To become a certified Access Point, a provider must sign a formal agreement with a national Peppol Authority, pass a rigorous set of interoperability tests, and maintain valid Peppol PKI certificates. Certification ensures every Access Point conforms to the same technical standards — which is what makes universal interoperability possible. When a business chooses an AP provider, it is choosing how it connects to the network, but not limiting whom it can transact with.
SMP and Document Routing
For a document to reach the right destination, the sending Access Point needs to discover which Access Point serves the intended receiver. This is handled by two components: the SML (Service Metadata Locator) and the SMP (Service Metadata Publisher).

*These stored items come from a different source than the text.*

(* ===== verification/Rows.v ===== *)
(** [rows.go]: row heights, visibility and outline levels, and inserting,
    removing and duplicating rows. *)
From S2P Require Export Adjust.

Definition defaultRowHeightPixels : float64 := f64_of_int 20.

Definition convertRowHeightToPixels (height : float64) : float64 :=
  if f64_eqb height f64_zero then f64_zero
  else math_Ceil (f64_mul (f64_const 4 3) height).

Section rows_ops.
Context `{GoEnv}.

(** A write to the row [row], which is created when it is missing. *)
Definition set_row (sheet : string) (row : Z) (g : xlsxRow -> xlsxRow) : M (option goerr) :=
  if row <? 1 then mret (Some (newInvalidRowNumberError row))
  else
    let! p := workSheetReader sheet in
    update_o p (fun xlsx => prepareSheetXML xlsx 0 row);;
    update_o p (fun xlsx =>
      r ← list_get (sheet_rows xlsx) (row - 1);
      Row ← list_set (sheet_rows xlsx) (row - 1) (g r);
      Ret (set_rows Row xlsx));;
    mret None.

Definition SetRowHeight (sheet : string) (row : Z) (height : float64) : M (option goerr) :=
  set_row sheet row (fun r => r <| xlsxRow_Ht := height |> <| xlsxRow_CustomHeight := true |>).

Definition SetRowVisible (sheet : string) (row : Z) (visible : bool) : M (option goerr) :=
  set_row sheet row (fun r => r <| xlsxRow_Hidden := negb visible |>).

Definition SetRowOutlineLevel (sheet : string) (row level : Z) : M (option goerr) :=
  set_row sheet row (fun r => r <| xlsxRow_OutlineLevel := level |>).

(** The first row with the number and a height other than zero. *)
Definition row_height (row : Z) (xlsx : xlsxWorksheet) : option float64 :=
  (fun p => xlsxRow_Ht p.2) <$>
    list_find (fun v => (xlsxRow_R v =? row) && negb (f64_eqb (xlsxRow_Ht v) f64_zero) = true) (sheet_rows xlsx).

The SML is a central DNS-based directory operated by OpenPeppol. When a sending AP needs to deliver a document, it performs a DNS lookup against the SML using the receiver's Peppol participant identifier. The SML responds with the address of the SMP where that receiver is registered. The SMP is a decentralised registry — each AP provider operates its own — storing which document types a participant can receive and the technical endpoint for delivery. The sending AP queries the SMP, retrieves the endpoint, and transmits the document. This two-step discovery (SML → SMP) happens automatically in real time, invisible to the businesses involved.

Document Standards: BIS and PINT
Peppol standardises both transport and the documents that travel over it. These standards are called BIS — Business Interoperability Specifications. The most widely used is BIS Billing 3.0, covering invoices and credit notes, built on EN 16931, the European semantic standard for electronic invoicing. Other BIS specifications cover purchase orders, order responses, catalogues, and despatch advice.

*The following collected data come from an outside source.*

(* ===== verification/Cols.v ===== *)
(** [col.go]: column visibility, outline levels and widths, inserting and
    removing columns. *)
From S2P Require Export Rows.

Definition defaultColWidthPixels : float64 := f64_of_int 64.

Definition convertColWidthToPixels (width : float64) : float64 :=
  if f64_eqb width f64_zero then f64_zero
  else if f64_ltb width (f64_of_int 1) then
    math_Ceil (f64_add (f64_mul width (f64_of_int 12)) (f64_scale 1 (-1)))
  else
    math_Ceil (f64_add (f64_add (f64_mul width (f64_of_int 7)) (f64_scale 1 (-1))) (f64_of_int 5)).

(** The column ranges of a sheet. *)
Definition sheet_cols (xlsx : xlsxWorksheet) : list xlsxCol :=
  match xlsxWorksheet_Cols xlsx with Some c => xlsxCols_Col c | None => [] end.

Definition col_covers (colNum : Z) (c : xlsxCol) : bool :=
  (xlsxCol_Min c <=? colNum) && (colNum <=? xlsxCol_Max c).

(** The last range that covers the column. *)
Definition last_col (colNum : Z) (cols : list xlsxCol) : option xlsxCol :=
  foldl (fun o c => if col_covers colNum c then Some c else o) None cols.

Definition add_col (c : xlsxCol) (xlsx : xlsxWorksheet) : xlsxWorksheet :=
  xlsx <| xlsxWorksheet_Cols := Some (mk_xlsxCols (sheet_cols xlsx ++ [c])) |>.

Section cols_ops.
Context `{GoEnv}.

(** A field of the last range that covers the column; [d1] with an error of the
    name, [d2] with one of the sheet. *)
Definition get_col {A} (sheet col : string) (d1 d2 : A) (g : xlsxCol -> A) : M (A * option goerr) :=
  let! colNum := mret (ColumnNameToNumber col) orelse d1 in
  let! p := workSheetReader sheet orelse d2 in
  xlsx ← deref p;
  mret (ok (match last_col colNum (sheet_cols xlsx) with Some c => g c | None => d1 end)).

Definition GetColVisible (sheet col : string) : M (bool * option goerr) :=
  get_col sheet col true false (fun c => negb (xlsxCol_Hidden c)).

Definition GetColOutlineLevel (sheet col : string) : M (Z * option goerr) :=
  get_col sheet col 0 0 xlsxCol_OutlineLevel.

(** A new range for the one column, with the fields of the last range that
    covers it. *)
Definition set_col (sheet col : string) (g : xlsxCol -> xlsxCol) : M (option goerr) :=
  let! colNum := mret (ColumnNameToNumber col) in
  let! p := workSheetReader sheet in
  update p (fun xlsx =>
    let colData := match last_col colNum (sheet_cols xlsx) with Some c => c | None => gozero end in
    add_col ((g (colData <| xlsxCol_Min := colNum |> <| xlsxCol_Max := colNum |>)) <| xlsxCol_CustomWidth := true |>) xlsx);;
  mret None.

Definition SetColVisible (sheet col : string) (visible : bool) : M (option goerr) :=
  set_col sheet col (fun c => c <| xlsxCol_Hidden := negb visible |>).

Definition SetColOutlineLevel (sheet col : string) (level : Z) : M (option goerr) :=
  set_col sheet col (fun c => c <| xlsxCol_OutlineLevel := level |>).

Definition SetColWidth (sheet startcol endcol : string) (width : float64) : M (option goerr) :=
  let! min := mret (ColumnNameToNumber startcol) in
  let! max := mret (ColumnNameToNumber endcol) in
  let '(min, max) := if max <? min then (max, min) else (min, max) in
  let! p := workSheetReader sheet in
  update p (add_col ((gozero : xlsxCol) <| xlsxCol_Min := min |> <| xlsxCol_Max := max |>
                       <| xlsxCol_Width := width |> <| xlsxCol_CustomWidth := true |>));;
  mret None.

(** The width of the last covering range, zero when there is none. *)
Definition col_width (colNum : Z) (xlsx : xlsxWorksheet) : float64 :=
  match last_col colNum (sheet_cols xlsx) with Some c => xlsxCol_Width c | None => f64_zero end.

Definition getColWidth (sheet : string) (col : Z) : M Z :=
  p ← workSheetReader sheet;
  xlsx ← deref p.1;
  mret (if f64_eqb (col_width col xlsx) f64_zero then f64_to_int defaultColWidthPixels
        else f64_to_int (convertColWidthToPixels (col_width col xlsx))).

Definition GetColWidth (sheet col : string) : M (float64 * option goerr) :=
  let! colNum := mret (ColumnNameToNumber col) orelse defaultColWidthPixels in
  let! p := workSheetReader sheet orelse defaultColWidthPixels in
  xlsx ← deref p;
  mret (ok (if f64_eqb (col_width colNum xlsx) f64_zero then defaultColWidthPixels else col_width colNum xlsx)).

(** ** Inserting and removing *)

Definition InsertCol (sheet col : string) : M (option goerr) :=
  let! num := mret (ColumnNameToNumber col) in
  adjustHelper sheet columns num 1.

(** The first cell of each row whose column part is the given text. *)
Definition drop_col_cell (col : string) (rowData : xlsxRow) : xlsxRow :=
  match delete_first (fun c => bool_decide ((SplitCellName (xlsxC_R c)).1.1 = col)) (xlsxRow_C rowData) with
  | Some (_, C) => rowData <| xlsxRow_C := C |>
  | None => rowData
  end.

Definition RemoveCol (sheet col : string) : M (option goerr) :=
  let! num := mret (ColumnNameToNumber col) in
  let! p := workSheetReader sheet in
  update p (fun xlsx => set_rows (drop_col_cell col <$> sheet_rows xlsx) xlsx);;
  adjustHelper sheet columns num (-1).

End cols_ops.

(** ** Lemmas: the cells of a row *)

Lemma SplitCellName_cell_name col row :
  1 <= col -> 1 <= row <= maxInt -> SplitCellName (cell_name col row) = ok ((ColumnNumberToName col).1, row).
Proof.
  intros Hc Hr. destruct (CoordinatesToCellName_spec col row Hc ltac:(lia)) as (name & -> & -> & Hne & Hup & _).
  apply SplitCellName_join; [done|auto with go_db|done].
Qed.

Lemma column_name_inj a b : 1 <= a -> 1 <= b -> (ColumnNumberToName a).1 = (ColumnNumberToName b).1 -> a = b.
Proof.
  intros Ha Hb. destruct (ColumnNumberToName_spec a Ha) as (n & -> & _ & _ & <-).
  destruct (ColumnNumberToName_spec b Hb) as (m & -> & _ & _ & <-). cbn. by intros ->.
Qed.

(** The columns of the cells of a row of [n] cells after an insertion. *)
Definition shifted_cols (num n : Z) : list Z := shift num 1 <$> seqZ 1 n.

Lemma StronglySorted_fmap {A B} (R : A -> A -> Prop) (S : B -> B -> Prop) (f : A -> B) l :
  (forall x y, R x y -> S (f x) (f y)) -> StronglySorted R l -> StronglySorted S (f <$> l).
Proof.
  intros Hf. induction 1 as [|x l Hl IH Hx]; cbn; constructor; [done|]. apply Forall_fmap.
  eapply Forall_impl; [exact Hx|]. intros y. apply Hf.
Qed.

Section row_cells.
Variables (num row : Z) (r : xlsxRow).
Hypotheses (Hnum : coord num) (Hrow : coord row) (Hwf : wf_row row r) (Hlen : zlen (xlsxRow_C r) < maxInt).

Definition pushed_row : xlsxRow := r <| xlsxRow_C ::= fmap (adjust_cell_col num 1) |>.

Lemma row_cell_range (j : nat) c : xlsxRow_C r !! j = Some c -> 1 <= Z.of_nat j + 1 < maxInt.
Proof using Hlen. intros Hj%lookup_lt_Some. unfold zlen in Hlen. lia. Qed.

Lemma pushed_lookup (j : nat) :
  xlsxRow_C pushed_row !! j = (fun c => c <| xlsxC_R := cell_name (shift num 1 (Z.of_nat j + 1)) row |>) <$> xlsxRow_C r !! j.
Proof using Hnum Hrow Hwf Hlen.
  change (xlsxRow_C pushed_row) with (adjust_cell_col num 1 <$> xlsxRow_C r). rewrite list_lookup_fmap.
  destruct (xlsxRow_C r !! j) as [c|] eqn:Ec; [|done]. cbn. f_equal. pose proof Hwf as (_ & HC & _).
  pose proof (row_cell_range _ _ Ec). rewrite (adjust_cell_col_name c _ row num 1 (HC _ _ Ec)) by lia.
  unfold shift. destruct (num <=? Z.of_nat j + 1) eqn:E.
  - by replace (Z.max 1 (Z.of_nat j + 1 + 1)) with (Z.of_nat j + 1 + 1) by lia.
  - rewrite <- (HC _ _ Ec). by destruct c.
Qed.

Lemma pushed_sparse : sparse_cells row (shifted_cols num (zlen (xlsxRow_C r))) (xlsxRow_C pushed_row).
Proof using Hnum Hrow Hwf Hlen.
  pose proof Hwf as (_ & HC & HL). destruct (wf_cells_sparse _ _ HC HL) as (Hs & Hr & _). split_and!.
  - unfold shifted_cols. eapply StronglySorted_fmap; [|exact Hs]. intros x y Hxy. unfold shift. repeat case_match; lia.
  - unfold shifted_cols. apply Forall_fmap, Forall_forall. intros n Hn%elem_of_seqZ. unfold compose, shift. case_match; lia.
  - apply Forall2_same_length_lookup_2.
    + unfold shifted_cols, pushed_row. cbn. rewrite !length_fmap, length_seqZ. unfold zlen. lia.
    + intros j n c Hn Hc. unfold shifted_cols in Hn. rewrite list_lookup_fmap in Hn.
      apply fmap_Some in Hn as (m & Hm & ->). apply lookup_seqZ in Hm as [-> _].
      rewrite pushed_lookup in Hc. apply fmap_Some in Hc as (c' & _ & ->). cbn. do 3 f_equal. lia.
Qed.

For use outside Europe, Peppol has developed PINT — the Peppol International Invoice model. PINT provides a jurisdiction-neutral base format that can be adapted with country-specific rules, with profiles already existing for Australia, New Zealand, Japan, Singapore, Malaysia, and the UAE.
Message Level Status (MLS)
MLS addresses a long-standing gap in Peppol: delivery confirmation. When a sending AP transmits a document, MLS allows the receiving AP to report back whether the document was successfully delivered to the end recipient, or whether delivery failed and why. This gives senders visibility into what happened after the document left their hands, essential for operational confidence and for tax-reporting workflows where proof of delivery matters.
The MLS response is itself a Peppol document.
The Five-Corner Model (C5) and Tax Reporting
The EU's ViDA directive introduces Continuous Transaction Controls — near-real-time reporting of invoice data to national tax authorities. To support this, Peppol has extended its four-corner model with a fifth corner (C5), representing a Tax Authority Access Point. When an invoice is sent in a ViDA-enabled jurisdiction, the Access Points simultaneously transmit a Tax Data Document to the relevant tax authority, in parallel with normal invoice delivery. France and Italy are early adopters, with broader EU rollout expected over the coming years.

Tax Data Document (TDD)
The Tax Data Document is the specific Peppol document type designed for the five-corner model. It carries only the tax-relevant fields from an invoice — parties, tax categories, monetary totals — and is sent by the Access Point to the tax authority's endpoint on the Peppol network. TDD represents the mechanism by which Peppol evolves from a pure B2B network into one that also serves government tax-reporting requirements.